A Unified Spectral Framework: From the Riemann Hypothesis to Deterministic AI Alignment

The provided document outlines a unified mathematical framework called Arithmetic Spectral Theory (AST), which serves a dual purpose: providing a structural proof for the Riemann Hypothesis (RH) and establishing a deterministic AI governance system known as H2E Sheriff.

The Unified Spectral Framework

The core of this theory shifts the perspective of the Riemann Hypothesis from a problem of analytic number theory to one of information theory and spectral geometry. Instead of viewing primes simply as numbers, AST treats them as unitary shift operators within a lossless system.

1. Proof of the Riemann Hypothesis

The framework introduces the L-EFM operator, which extends the Euler product to the entire critical strip $(0 < \sigma < 1)$ using a two-sided Laplace transform. The proof relies on several key innovative concepts:

• The Growth Lemma: This lemma establishes a hard bandwidth constraint within the Gelfand-Shilov space. It proves that any deviation from the critical line $(\sigma = 0.5)$ results in exponential growth that the system cannot sustain.
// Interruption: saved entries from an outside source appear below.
(* ===== verification/SecretStore.v ===== *)
(** * [internal/store/secrets.go]: the secret operations of the store *)

From S2P Require Import Prelude GoStrings GoBase64 Model StoreCore.

Definition secret_not_found {A} (name : string) : SM A :=
  m_fail (newError StatusNotFound "SecretNotFound"
    ("A secret with (name/id) " ++ name ++ " was not found in this key vault.")%string).
Definition deleted_secret_not_found {A} (name : string) : SM A :=
  m_fail (newError StatusNotFound "SecretNotFound"
    ("A deleted secret with name " ++ name ++ " was not found in this key vault.")%string).

Definition cloneSecretRecord (r : SecretRecord) : SecretRecord :=
  mkSecretRecord (sr_Name r) (sr_Version r) (sr_Value r) (sr_ContentType r)
    (cloneAttributes (sr_Attributes r)) (cloneTags (sr_Tags r)).

(** [copy.Value = ""]. *)
Definition blank_value (r : SecretRecord) : SecretRecord :=
  mkSecretRecord (sr_Name r) (sr_Version r) "" (sr_ContentType r) (sr_Attributes r) (sr_Tags r).

Definition findSecretVersion (entry : secretEntry) (version : string) : option (nat * secretVersion) :=
  if decide (version = ""%string) then latestSecret (Some entry)
  else list_find (λ current, sr_Version (sv_record current) = version) (se_versions entry).

(** [entry := s.secrets[name]; if entry == nil { entry = &secretEntry{}; ... };
    entry.versions = append(entry.versions, v)]. *)
Definition append_secret (name : string) (v : secretVersion) : SM unit :=
  let* s := m_get in
  let entry := default (mkSecretEntry []) (secrets s !! name) in
  m_modify (set_secrets <[name := mkSecretEntry (se_versions entry ++ [v])]>).

Definition SetSecret (e : Env) (name : string) (req : SecretSetRequest) : SM SecretRecord :=
  if decide (name = ""%string)
  then m_fail (newError StatusBadRequest "BadParameter" "Secret name is required.") else
  if decide (ssr_Value req = ""%string)
  then m_fail (newError StatusBadRequest "BadParameter" "Secret value is required.") else
  let* s := m_get in
  if decide (is_Some (deletedSecrets s !! name))
  then m_fail (newError StatusConflict "InvalidOperation"
    ("Secret " ++ name ++ " is currently deleted and cannot be reused until recovered or purged.")%string)
  else
  let now := nowUnix e in
  let* version := m_lift (newVersion e) in
  let record := mkSecretRecord name version (ssr_Value req) (ssr_ContentType req)
    (buildAttributes (ssr_Attributes req) now now) (cloneTags (ssr_Tags req)) in
  let* _ := append_secret name (mkSecretVersion record) in
  m_ret (cloneSecretRecord record).

Definition GetSecret (name version : string) : SM SecretRecord :=
  let* s := m_get in
  match secrets s !! name with
  | None => secret_not_found name
  | Some entry =>
      match findSecretVersion entry version with
      | None => secret_not_found name
      | Some (_, ver) => m_ret (cloneSecretRecord (sv_record ver))
      end
  end.

Definition ListSecrets (maxResults : Z) (skipToken : string)
    : SM (list SecretRecord * option string) :=
  let* s := m_get in
  let names := sorted_keys (secrets s) in
  let* pn := m_lift (paginateNames names skipToken maxResults) in
  let '(page, next) := pn in
  let items := omap (λ name,
    match latestSecret (secrets s !! name) with
    | Some (_, latest) => Some (blank_value (cloneSecretRecord (sv_record latest)))
    | None => None
    end) page in
  m_ret (items, next).

Definition ListSecretVersions (name : string) (maxResults : Z) (skipToken : string)
    : SM (list SecretRecord * option string) :=
  let* s := m_get in
  match secrets s !! name with
  | None => secret_not_found name
  | Some entry =>
      let versions := (λ v, blank_value (cloneSecretRecord (sv_record v))) <$>
        reverse (se_versions entry) in
      m_lift (paginateNames versions skipToken maxResults)
  end.

(** The body of [UpdateSecret] on the record it found. *)
Definition update_secret_record (e : Env) (req : SecretUpdateRequest) (r : SecretRecord) : SecretRecord :=
  mkSecretRecord (sr_Name r) (sr_Version r) (sr_Value r)
    (match sur_ContentType req with Some ct => ct | None => sr_ContentType r end)
    (mergeAttributes e (sr_Attributes r) (sur_Attributes req))
    (match sur_Tags req with Some _ => cloneTags (sur_Tags req) | None => sr_Tags r end).

Definition UpdateSecret (e : Env) (name version : string) (req : SecretUpdateRequest) : SM SecretRecord :=
  let* s := m_get in
  match secrets s !! name with
  | None => secret_not_found name
  | Some entry =>
      match findSecretVersion entry version with
      | None => secret_not_found name
      | Some (i, ver) =>
          let record := update_secret_record e req (sv_record ver) in
          let entry := mkSecretEntry (<[i := mkSecretVersion record]> (se_versions entry)) in
          let* _ := m_modify (set_secrets <[name := entry]>) in
          m_ret (cloneSecretRecord record)
      end
  end.

Definition DeleteSecret (e : Env) (name : string) : SM DeletedSecretRecord :=
  let* s := m_get in
  match secrets s !! name with
  | None => secret_not_found name
  | Some entry =>
      if decide (is_Some (deletedSecrets s !! name)) then secret_not_found name else
      let* _ := m_modify (set_secrets (delete name)) in
      let now := nowUnix e in
      let* recoveryID := m_lift (newRecoveryID e "secrets" name) in
      let deleted := mkDeletedSecretEntry entry recoveryID now (scheduledPurge now) in
      let* _ := m_modify (set_deletedSecrets <[name := deleted]>) in
      let* latest := m_lift (deref (latestSecret (Some entry))) in
      m_ret (mkDeletedSecretRecord (cloneSecretRecord (sv_record latest)) (dse_recoveryID deleted)
        (dse_deletedDate deleted) (dse_scheduledPurgeDate deleted))
  end.

(** What [ListDeletedSecrets] and [GetDeletedSecret] report of an entry. *)
Definition deleted_secret_record (deleted : deletedSecretEntry) : outcome error DeletedSecretRecord :=
  let! latest := deref (latestSecret (Some (dse_entry deleted))) in
  Ok (mkDeletedSecretRecord (cloneSecretRecord (sv_record latest)) (dse_recoveryID deleted)
    (dse_deletedDate deleted) (dse_scheduledPurgeDate deleted)).

Definition blank_deleted (d : DeletedSecretRecord) : DeletedSecretRecord :=
  mkDeletedSecretRecord (blank_value (dsr_SecretRecord d)) (dsr_RecoveryID d)
    (dsr_DeletedDate d) (dsr_ScheduledPurgeDate d).

Definition ListDeletedSecrets (maxResults : Z) (skipToken : string)
    : SM (list DeletedSecretRecord * option string) :=
  let* s := m_get in
  let names := sorted_keys (deletedSecrets s) in
  let* pn := m_lift (paginateNames names skipToken maxResults) in
  let '(page, next) := pn in
  let* items := m_lift (o_traverse (λ name,
    match deletedSecrets s !! name with
    | Some deleted => o_map blank_deleted (deleted_secret_record deleted)
    | None => Panic "runtime error: invalid memory address or nil pointer dereference"
    end) page) in
  m_ret (items, next).

Definition GetDeletedSecret (name : string) : SM DeletedSecretRecord :=
  let* s := m_get in
  match deletedSecrets s !! name with
  | None => deleted_secret_not_found name
  | Some deleted => m_lift (deleted_secret_record deleted)
  end.

Definition PurgeDeletedSecret (name : string) : SM unit :=
  let* s := m_get in
  if decide (is_Some (deletedSecrets s !! name))
  then m_modify (set_deletedSecrets (delete name))
  else deleted_secret_not_found name.

Definition RecoverDeletedSecret (name : string) : SM SecretRecord :=
  let* s := m_get in
  if decide (is_Some (secrets s !! name))
  then m_fail (newError StatusConflict "Conflict" ("Secret " ++ name ++ " already exists.")%string)
  else
  match deletedSecrets s !! name with
  | None => deleted_secret_not_found name
  | Some deleted =>
      let* _ := m_modify (set_secrets <[name := dse_entry deleted]>) in
      let* _ := m_modify (set_deletedSecrets (delete name)) in
      let* latest := m_lift (deref (latestSecret (Some (dse_entry deleted)))) in
      m_ret (cloneSecretRecord (sv_record latest))
  end.

(** Called by the certificate operations. *)
Definition putSecretVersion (name version value contentType : string) (attrs : Attributes) (t : tags)
    : SM SecretRecord :=
  let record := mkSecretRecord name version value contentType (cloneAttributes attrs) (cloneTags t) in
  let* _ := append_secret name (mkSecretVersion record) in
  m_ret record.
Lemma RestoreSecret_BackupSecret_witness : ∃ token latest,
  BackupSecret "db" demo_store = (Ok token, demo_store) ∧
  last (se_versions demo_entry) = Some latest ∧
  RestoreSecret token New =
    (Ok (sv_record latest), set_deletedSecrets (delete "db") (set_secrets <["db" := demo_entry]> New)).
Proof.
  destruct (RestoreSecret_BackupSecret "db" demo_store New demo_entry eq_refl demo_entry_ok)
    as (token & latest & Hb & Hl & Hr & Htext).
  destruct (Htext demo_entry_text) as [Hn He]. rewrite Hn, He in Hr. rewrite He in Hl.
  exists token, latest. split; [exact Hb|]. split; [exact Hl|exact Hr].
Defined.

(** A name that is no text: the secret of /secrets/%FF is restored under the
    replacement character. *)
Definition bad_name : string := of_bytes [bmk 255].
Definition bad_store : Store :=
  set_secrets <[bad_name := mkSecretEntry [mkSecretVersion (mkSecretRecord bad_name "v1" "hunter2" "" (mkAttributes (Some true) None None 1 1 recoveryLevel recoverableDays) None)]]> New.
Lemma restored_under_another_name :
  match BackupSecret bad_name bad_store with
  | (Ok token, _) =>
      let s := (RestoreSecret token New).2 in
      secrets s !! bad_name = None ∧ is_Some (secrets s !! of_bytes rune_error)
  | _ => False
  end.
Proof. vm_compute. split; [reflexivity|by eexists]. Qed.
• The Spectral Trap Test: By aligning with the Green-Tao theorem regarding prime arithmetic progressions, the framework demonstrates that only the value of $\sigma = 0.5$ is admissible. Any "off-line" value produces a "spectral escape," failing the test.

• Structural Admissibility: The proof concludes that for a lossless prime-indexed system to exist, all non-trivial zeros must lie exactly on the critical line.

2. H2E Sheriff: AI Alignment and Governance

The same spectral geometry used to "trap" zeros on the critical line is applied to trap AI reasoning within safe, deterministic bounds. This results in the H2E Sheriff governance layer.

• Geometric Manifold: AI reasoning is mapped onto a manifold $(\mathbb{H}^{2} \times SPD(3))$ combining hyperbolic geometry (uncertainty) and Fisher information metric (covariance).

• Safety Metric (SROI): The system calculates a geodesic distance from a reference point to determine a Safety Return on Investment (SROI).

• Deterministic Threshold: A safety threshold ($\Lambda = 0.9583$) is dynamically derived from primes via the Sieve of Eratosthenes. If an AI's reasoning path falls below this threshold, it is a "spectral escape" and the input is rejected.

3. Validation and Results

The framework moves beyond theoretical mathematics into empirical validation through the UNESCO Resilient AI Challenge.

Conclusion

The document asserts that AI alignment and the Riemann Hypothesis are structurally identical problems. While classical AI safety relies on probabilistic human feedback (RLHF) or brittle rules, AST provides a mathematically grounded, deterministic alternative. By treating AI reasoning as a spectral frequency that must stay within a hard bandwidth constraint, the H2E Sheriff ensures safety through geometric necessity rather than statistical probability.